-- EXERCISE AIM --
Transcribe only part of the material below: the lines from the one containing "Definition new_authz (w" through the one containing "no_fresh : ord_Issuance", inclusive, exactly as written.

-- DATA --
┌──
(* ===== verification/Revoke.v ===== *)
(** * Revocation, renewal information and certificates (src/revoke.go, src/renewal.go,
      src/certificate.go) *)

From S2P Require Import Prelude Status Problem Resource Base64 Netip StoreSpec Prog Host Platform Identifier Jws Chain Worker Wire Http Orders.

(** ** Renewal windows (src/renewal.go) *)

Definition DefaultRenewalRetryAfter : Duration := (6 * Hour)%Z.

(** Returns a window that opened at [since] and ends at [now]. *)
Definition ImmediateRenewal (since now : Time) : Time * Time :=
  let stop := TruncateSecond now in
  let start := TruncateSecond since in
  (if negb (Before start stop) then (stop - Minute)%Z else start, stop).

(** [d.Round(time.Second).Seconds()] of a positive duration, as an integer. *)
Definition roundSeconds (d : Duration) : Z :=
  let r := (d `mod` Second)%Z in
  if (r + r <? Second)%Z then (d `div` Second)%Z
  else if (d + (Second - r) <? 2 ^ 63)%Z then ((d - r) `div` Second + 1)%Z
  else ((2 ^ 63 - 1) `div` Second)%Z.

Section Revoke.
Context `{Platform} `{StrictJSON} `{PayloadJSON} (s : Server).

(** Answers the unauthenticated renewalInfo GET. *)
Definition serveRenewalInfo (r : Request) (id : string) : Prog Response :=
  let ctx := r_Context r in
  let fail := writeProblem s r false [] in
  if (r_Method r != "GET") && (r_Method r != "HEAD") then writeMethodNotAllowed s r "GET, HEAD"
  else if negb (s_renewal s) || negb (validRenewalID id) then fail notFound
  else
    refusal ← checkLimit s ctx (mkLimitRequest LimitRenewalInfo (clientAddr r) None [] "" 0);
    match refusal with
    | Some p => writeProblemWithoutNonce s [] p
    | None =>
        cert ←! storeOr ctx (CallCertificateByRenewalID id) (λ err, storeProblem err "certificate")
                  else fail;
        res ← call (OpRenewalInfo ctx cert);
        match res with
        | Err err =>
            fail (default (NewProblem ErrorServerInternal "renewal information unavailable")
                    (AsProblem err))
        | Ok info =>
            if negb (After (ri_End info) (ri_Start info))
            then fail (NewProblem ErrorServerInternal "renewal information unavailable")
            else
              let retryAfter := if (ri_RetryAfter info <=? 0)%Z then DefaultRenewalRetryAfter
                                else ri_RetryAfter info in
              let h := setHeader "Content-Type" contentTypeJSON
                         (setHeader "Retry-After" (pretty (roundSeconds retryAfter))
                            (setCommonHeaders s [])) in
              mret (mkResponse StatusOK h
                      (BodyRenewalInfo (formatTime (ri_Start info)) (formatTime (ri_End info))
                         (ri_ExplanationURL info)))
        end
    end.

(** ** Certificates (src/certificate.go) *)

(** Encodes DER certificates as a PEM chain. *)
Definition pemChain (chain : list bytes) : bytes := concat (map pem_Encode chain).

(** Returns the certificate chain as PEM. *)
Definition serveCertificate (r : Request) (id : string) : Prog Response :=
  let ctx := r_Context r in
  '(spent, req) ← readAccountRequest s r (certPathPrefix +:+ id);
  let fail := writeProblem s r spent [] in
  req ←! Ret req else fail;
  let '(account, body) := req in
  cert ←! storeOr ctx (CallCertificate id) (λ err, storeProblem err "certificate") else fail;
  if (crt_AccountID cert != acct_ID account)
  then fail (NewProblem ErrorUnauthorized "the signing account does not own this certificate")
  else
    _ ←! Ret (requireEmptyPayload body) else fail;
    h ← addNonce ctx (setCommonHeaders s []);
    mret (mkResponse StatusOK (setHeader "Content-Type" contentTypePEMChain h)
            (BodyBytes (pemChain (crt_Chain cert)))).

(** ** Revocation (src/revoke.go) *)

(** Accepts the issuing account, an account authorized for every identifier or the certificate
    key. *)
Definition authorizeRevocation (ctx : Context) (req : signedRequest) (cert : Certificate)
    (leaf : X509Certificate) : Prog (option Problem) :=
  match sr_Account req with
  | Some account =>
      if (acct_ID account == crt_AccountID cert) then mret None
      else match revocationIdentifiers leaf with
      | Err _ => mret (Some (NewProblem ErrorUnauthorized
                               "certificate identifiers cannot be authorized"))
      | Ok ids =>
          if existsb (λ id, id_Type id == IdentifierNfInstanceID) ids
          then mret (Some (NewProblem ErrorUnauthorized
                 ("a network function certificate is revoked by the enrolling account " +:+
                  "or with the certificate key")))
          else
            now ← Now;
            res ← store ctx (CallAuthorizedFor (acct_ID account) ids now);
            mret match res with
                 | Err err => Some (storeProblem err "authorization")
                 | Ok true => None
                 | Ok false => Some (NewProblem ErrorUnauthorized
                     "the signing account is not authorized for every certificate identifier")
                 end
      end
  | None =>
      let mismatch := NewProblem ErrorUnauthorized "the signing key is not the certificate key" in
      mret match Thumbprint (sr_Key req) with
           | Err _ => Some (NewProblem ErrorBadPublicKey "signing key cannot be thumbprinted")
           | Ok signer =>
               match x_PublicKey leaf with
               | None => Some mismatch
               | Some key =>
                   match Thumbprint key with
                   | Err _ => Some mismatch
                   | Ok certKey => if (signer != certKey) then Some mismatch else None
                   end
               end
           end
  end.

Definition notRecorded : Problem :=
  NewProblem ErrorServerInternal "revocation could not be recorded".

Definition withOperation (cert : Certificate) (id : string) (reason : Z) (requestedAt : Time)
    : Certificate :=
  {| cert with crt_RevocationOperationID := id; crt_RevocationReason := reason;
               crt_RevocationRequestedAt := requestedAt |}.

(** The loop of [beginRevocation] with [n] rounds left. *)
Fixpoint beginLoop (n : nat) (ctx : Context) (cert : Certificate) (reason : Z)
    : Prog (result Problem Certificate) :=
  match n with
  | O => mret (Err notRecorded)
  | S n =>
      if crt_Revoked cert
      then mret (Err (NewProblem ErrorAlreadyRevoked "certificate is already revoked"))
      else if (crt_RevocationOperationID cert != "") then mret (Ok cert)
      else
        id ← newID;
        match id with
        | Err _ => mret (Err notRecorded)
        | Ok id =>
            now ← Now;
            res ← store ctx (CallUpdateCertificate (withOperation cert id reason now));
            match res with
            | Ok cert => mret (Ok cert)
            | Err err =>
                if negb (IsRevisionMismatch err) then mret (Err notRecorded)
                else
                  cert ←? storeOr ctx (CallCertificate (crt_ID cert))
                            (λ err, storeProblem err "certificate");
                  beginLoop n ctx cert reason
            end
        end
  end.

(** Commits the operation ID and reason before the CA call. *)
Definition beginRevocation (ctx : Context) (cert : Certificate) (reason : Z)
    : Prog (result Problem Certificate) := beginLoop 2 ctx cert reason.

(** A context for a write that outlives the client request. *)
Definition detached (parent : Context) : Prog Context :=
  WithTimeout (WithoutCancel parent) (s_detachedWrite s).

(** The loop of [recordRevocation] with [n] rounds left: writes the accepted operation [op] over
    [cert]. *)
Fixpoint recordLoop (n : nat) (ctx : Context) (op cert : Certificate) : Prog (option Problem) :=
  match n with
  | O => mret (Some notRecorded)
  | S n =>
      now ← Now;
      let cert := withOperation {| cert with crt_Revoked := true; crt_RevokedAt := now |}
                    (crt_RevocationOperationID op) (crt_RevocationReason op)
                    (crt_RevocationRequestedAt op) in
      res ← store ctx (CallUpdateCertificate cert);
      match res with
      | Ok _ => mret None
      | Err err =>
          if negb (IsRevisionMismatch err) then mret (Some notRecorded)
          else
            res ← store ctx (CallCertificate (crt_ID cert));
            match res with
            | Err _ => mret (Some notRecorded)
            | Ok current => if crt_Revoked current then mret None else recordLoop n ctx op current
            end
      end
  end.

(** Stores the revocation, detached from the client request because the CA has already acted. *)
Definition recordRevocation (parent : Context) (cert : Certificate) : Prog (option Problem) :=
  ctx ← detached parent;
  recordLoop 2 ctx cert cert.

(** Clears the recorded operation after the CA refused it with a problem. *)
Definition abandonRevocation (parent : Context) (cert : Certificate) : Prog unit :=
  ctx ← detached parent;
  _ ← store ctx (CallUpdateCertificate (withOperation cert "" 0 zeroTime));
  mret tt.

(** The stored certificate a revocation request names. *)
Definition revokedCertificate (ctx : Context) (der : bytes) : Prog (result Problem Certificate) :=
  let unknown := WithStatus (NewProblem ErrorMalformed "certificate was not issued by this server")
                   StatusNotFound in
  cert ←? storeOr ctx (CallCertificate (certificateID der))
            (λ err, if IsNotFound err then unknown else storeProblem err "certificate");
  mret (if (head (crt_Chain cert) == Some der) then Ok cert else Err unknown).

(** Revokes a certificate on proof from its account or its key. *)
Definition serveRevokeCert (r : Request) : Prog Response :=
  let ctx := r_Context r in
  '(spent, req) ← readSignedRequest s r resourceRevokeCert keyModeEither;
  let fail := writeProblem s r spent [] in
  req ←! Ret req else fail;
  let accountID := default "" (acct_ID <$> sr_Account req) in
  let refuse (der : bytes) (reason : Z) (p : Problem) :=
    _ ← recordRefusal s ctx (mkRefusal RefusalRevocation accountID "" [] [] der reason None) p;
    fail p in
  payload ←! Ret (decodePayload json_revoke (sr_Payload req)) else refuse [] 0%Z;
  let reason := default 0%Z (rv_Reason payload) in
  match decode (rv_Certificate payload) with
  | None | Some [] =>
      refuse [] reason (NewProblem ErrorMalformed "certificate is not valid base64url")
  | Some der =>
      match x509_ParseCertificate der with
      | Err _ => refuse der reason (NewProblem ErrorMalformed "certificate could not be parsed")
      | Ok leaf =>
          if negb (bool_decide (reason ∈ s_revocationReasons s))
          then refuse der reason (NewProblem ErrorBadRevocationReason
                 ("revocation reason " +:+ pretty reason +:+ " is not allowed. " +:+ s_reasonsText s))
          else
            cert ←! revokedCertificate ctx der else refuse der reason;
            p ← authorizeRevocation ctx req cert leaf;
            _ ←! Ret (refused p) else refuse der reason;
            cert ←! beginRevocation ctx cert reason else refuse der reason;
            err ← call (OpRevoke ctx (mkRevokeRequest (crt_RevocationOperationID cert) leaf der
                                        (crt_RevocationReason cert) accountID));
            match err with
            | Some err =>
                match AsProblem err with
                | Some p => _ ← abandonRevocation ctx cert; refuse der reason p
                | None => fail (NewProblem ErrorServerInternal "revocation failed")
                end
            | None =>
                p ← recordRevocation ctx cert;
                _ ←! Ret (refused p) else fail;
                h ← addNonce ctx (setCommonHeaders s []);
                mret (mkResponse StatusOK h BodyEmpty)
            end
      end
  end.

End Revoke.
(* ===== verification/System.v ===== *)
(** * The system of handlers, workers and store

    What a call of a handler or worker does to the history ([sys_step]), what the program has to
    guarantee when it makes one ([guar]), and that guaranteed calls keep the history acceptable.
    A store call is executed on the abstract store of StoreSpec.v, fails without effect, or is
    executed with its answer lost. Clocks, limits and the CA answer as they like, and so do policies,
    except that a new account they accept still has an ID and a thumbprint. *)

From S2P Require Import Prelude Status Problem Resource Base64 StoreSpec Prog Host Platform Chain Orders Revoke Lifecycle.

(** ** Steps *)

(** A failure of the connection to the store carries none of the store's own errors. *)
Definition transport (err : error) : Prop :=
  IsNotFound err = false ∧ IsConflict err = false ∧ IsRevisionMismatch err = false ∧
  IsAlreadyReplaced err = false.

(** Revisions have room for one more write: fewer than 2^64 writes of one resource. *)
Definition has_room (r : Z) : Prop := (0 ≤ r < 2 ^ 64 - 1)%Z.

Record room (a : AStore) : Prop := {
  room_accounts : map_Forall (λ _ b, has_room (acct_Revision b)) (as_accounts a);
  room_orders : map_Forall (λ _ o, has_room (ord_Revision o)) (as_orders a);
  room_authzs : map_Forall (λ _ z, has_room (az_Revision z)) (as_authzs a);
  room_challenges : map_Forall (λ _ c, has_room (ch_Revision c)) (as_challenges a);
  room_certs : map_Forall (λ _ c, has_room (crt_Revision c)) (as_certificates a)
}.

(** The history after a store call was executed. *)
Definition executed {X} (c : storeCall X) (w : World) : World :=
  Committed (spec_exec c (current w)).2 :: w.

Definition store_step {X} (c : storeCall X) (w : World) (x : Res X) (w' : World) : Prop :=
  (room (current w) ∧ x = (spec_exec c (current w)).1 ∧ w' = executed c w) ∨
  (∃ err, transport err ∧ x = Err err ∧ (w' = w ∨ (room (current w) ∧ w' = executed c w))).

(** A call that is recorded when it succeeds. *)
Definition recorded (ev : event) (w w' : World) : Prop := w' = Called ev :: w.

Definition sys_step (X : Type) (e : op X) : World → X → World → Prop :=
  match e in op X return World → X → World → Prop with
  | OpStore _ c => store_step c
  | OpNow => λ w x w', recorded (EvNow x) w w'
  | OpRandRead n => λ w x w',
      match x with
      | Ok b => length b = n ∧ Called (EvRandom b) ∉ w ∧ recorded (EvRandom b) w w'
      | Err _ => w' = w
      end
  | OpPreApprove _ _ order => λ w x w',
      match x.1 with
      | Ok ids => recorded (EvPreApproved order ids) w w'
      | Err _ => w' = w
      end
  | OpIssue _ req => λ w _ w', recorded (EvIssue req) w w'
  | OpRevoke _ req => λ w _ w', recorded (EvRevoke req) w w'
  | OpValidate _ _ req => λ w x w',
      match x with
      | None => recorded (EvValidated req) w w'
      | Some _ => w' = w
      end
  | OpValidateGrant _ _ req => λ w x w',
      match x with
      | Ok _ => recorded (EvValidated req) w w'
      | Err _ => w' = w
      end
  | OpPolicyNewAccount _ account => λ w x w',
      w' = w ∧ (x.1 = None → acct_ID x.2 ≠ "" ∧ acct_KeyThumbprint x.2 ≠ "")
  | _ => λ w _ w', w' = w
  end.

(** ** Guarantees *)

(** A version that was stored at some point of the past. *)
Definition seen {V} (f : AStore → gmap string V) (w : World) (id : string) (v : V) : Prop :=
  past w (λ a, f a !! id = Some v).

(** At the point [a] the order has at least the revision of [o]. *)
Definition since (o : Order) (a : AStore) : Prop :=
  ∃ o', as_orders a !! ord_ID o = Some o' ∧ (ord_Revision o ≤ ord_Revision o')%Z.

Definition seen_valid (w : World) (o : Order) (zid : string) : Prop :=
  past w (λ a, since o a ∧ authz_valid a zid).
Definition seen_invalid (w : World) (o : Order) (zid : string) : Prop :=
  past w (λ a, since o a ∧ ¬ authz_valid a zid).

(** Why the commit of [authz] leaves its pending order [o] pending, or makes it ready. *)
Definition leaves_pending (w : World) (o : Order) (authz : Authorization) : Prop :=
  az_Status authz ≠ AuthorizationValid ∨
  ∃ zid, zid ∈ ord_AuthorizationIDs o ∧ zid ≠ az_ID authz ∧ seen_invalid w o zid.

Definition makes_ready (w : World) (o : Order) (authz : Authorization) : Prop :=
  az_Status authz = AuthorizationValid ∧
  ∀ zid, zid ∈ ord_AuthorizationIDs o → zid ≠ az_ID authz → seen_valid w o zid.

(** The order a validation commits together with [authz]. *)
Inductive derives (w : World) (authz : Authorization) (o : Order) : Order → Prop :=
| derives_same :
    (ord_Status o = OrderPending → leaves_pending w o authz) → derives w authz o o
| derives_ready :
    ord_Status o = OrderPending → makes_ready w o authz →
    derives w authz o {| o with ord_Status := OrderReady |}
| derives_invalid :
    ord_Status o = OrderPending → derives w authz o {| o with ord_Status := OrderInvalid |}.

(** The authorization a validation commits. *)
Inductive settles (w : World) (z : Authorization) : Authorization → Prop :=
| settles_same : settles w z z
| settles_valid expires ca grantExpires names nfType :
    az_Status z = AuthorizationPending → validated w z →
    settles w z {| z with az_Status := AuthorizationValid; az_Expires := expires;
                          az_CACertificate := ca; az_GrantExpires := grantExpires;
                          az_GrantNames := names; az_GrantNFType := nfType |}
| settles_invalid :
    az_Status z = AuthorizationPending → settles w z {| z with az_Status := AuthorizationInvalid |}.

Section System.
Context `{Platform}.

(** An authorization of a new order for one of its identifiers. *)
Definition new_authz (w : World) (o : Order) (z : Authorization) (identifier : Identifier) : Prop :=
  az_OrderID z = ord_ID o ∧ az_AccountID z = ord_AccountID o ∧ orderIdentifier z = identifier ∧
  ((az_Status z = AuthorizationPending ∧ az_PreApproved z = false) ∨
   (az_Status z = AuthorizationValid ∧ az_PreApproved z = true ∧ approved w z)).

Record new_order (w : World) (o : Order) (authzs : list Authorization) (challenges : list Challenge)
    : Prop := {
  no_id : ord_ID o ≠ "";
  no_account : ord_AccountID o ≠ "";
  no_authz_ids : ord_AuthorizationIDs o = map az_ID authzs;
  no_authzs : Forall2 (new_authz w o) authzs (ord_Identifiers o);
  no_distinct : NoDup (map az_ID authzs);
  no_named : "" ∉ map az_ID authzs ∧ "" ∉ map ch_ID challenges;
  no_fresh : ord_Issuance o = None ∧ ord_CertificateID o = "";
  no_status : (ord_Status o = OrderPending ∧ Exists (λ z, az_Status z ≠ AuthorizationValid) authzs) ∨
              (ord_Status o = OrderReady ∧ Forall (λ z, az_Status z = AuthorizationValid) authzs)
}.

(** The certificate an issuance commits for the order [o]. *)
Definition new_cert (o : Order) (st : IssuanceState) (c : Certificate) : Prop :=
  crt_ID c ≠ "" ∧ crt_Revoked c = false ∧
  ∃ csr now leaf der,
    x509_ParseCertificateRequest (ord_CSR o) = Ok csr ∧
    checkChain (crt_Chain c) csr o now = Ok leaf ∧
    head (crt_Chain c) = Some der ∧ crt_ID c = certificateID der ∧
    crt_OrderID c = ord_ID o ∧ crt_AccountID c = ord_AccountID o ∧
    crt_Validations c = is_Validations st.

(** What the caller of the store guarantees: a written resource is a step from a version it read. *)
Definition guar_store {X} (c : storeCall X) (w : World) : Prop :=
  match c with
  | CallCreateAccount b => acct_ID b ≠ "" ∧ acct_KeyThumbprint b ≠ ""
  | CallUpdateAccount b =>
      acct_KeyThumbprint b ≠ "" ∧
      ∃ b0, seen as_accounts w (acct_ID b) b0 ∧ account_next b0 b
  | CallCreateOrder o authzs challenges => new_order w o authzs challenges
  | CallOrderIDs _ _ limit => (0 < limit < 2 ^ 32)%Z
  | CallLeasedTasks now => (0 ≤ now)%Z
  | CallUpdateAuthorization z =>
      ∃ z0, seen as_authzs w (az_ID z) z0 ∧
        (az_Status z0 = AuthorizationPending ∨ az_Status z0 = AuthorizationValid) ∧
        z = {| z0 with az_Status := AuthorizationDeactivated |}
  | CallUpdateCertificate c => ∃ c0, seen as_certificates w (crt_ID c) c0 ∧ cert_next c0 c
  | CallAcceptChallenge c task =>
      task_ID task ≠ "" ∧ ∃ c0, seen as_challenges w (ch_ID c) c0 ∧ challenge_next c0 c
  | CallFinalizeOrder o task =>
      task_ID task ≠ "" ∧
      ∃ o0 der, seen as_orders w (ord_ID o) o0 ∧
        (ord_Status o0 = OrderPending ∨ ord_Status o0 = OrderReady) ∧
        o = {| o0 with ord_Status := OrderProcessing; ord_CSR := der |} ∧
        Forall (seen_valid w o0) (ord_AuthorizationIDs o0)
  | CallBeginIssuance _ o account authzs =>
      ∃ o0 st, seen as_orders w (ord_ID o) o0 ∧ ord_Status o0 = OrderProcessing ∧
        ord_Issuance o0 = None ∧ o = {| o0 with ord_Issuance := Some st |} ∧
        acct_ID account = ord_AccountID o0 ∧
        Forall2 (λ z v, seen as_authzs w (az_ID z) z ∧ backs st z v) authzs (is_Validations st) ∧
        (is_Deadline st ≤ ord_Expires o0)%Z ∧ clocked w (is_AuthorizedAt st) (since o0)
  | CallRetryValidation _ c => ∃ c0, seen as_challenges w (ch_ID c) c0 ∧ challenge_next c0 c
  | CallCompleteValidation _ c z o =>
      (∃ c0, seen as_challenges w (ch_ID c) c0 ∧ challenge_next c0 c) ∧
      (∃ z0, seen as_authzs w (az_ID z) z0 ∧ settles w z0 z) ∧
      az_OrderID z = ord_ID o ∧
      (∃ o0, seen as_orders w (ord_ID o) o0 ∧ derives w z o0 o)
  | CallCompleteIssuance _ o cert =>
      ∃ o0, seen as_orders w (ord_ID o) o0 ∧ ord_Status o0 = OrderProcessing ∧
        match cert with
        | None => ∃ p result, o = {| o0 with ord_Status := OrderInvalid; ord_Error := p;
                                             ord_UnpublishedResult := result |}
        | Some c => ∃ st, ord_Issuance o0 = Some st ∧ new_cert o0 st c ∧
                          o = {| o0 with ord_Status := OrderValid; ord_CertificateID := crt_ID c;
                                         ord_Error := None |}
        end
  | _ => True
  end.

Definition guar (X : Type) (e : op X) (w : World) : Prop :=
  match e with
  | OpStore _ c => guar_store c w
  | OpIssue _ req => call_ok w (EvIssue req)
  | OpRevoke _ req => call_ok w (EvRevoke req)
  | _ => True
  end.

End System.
└──
-- FINISHED TASK --
Definition new_authz (w : World) (o : Order) (z : Authorization) (identifier : Identifier) : Prop :=
  az_OrderID z = ord_ID o ∧ az_AccountID z = ord_AccountID o ∧ orderIdentifier z = identifier ∧
  ((az_Status z = AuthorizationPending ∧ az_PreApproved z = false) ∨
   (az_Status z = AuthorizationValid ∧ az_PreApproved z = true ∧ approved w z)).

Record new_order (w : World) (o : Order) (authzs : list Authorization) (challenges : list Challenge)
    : Prop := {
  no_id : ord_ID o ≠ "";
  no_account : ord_AccountID o ≠ "";
  no_authz_ids : ord_AuthorizationIDs o = map az_ID authzs;
  no_authzs : Forall2 (new_authz w o) authzs (ord_Identifiers o);
  no_distinct : NoDup (map az_ID authzs);
  no_named : "" ∉ map az_ID authzs ∧ "" ∉ map ch_ID challenges;
  no_fresh : ord_Issuance o = None ∧ ord_CertificateID o = "";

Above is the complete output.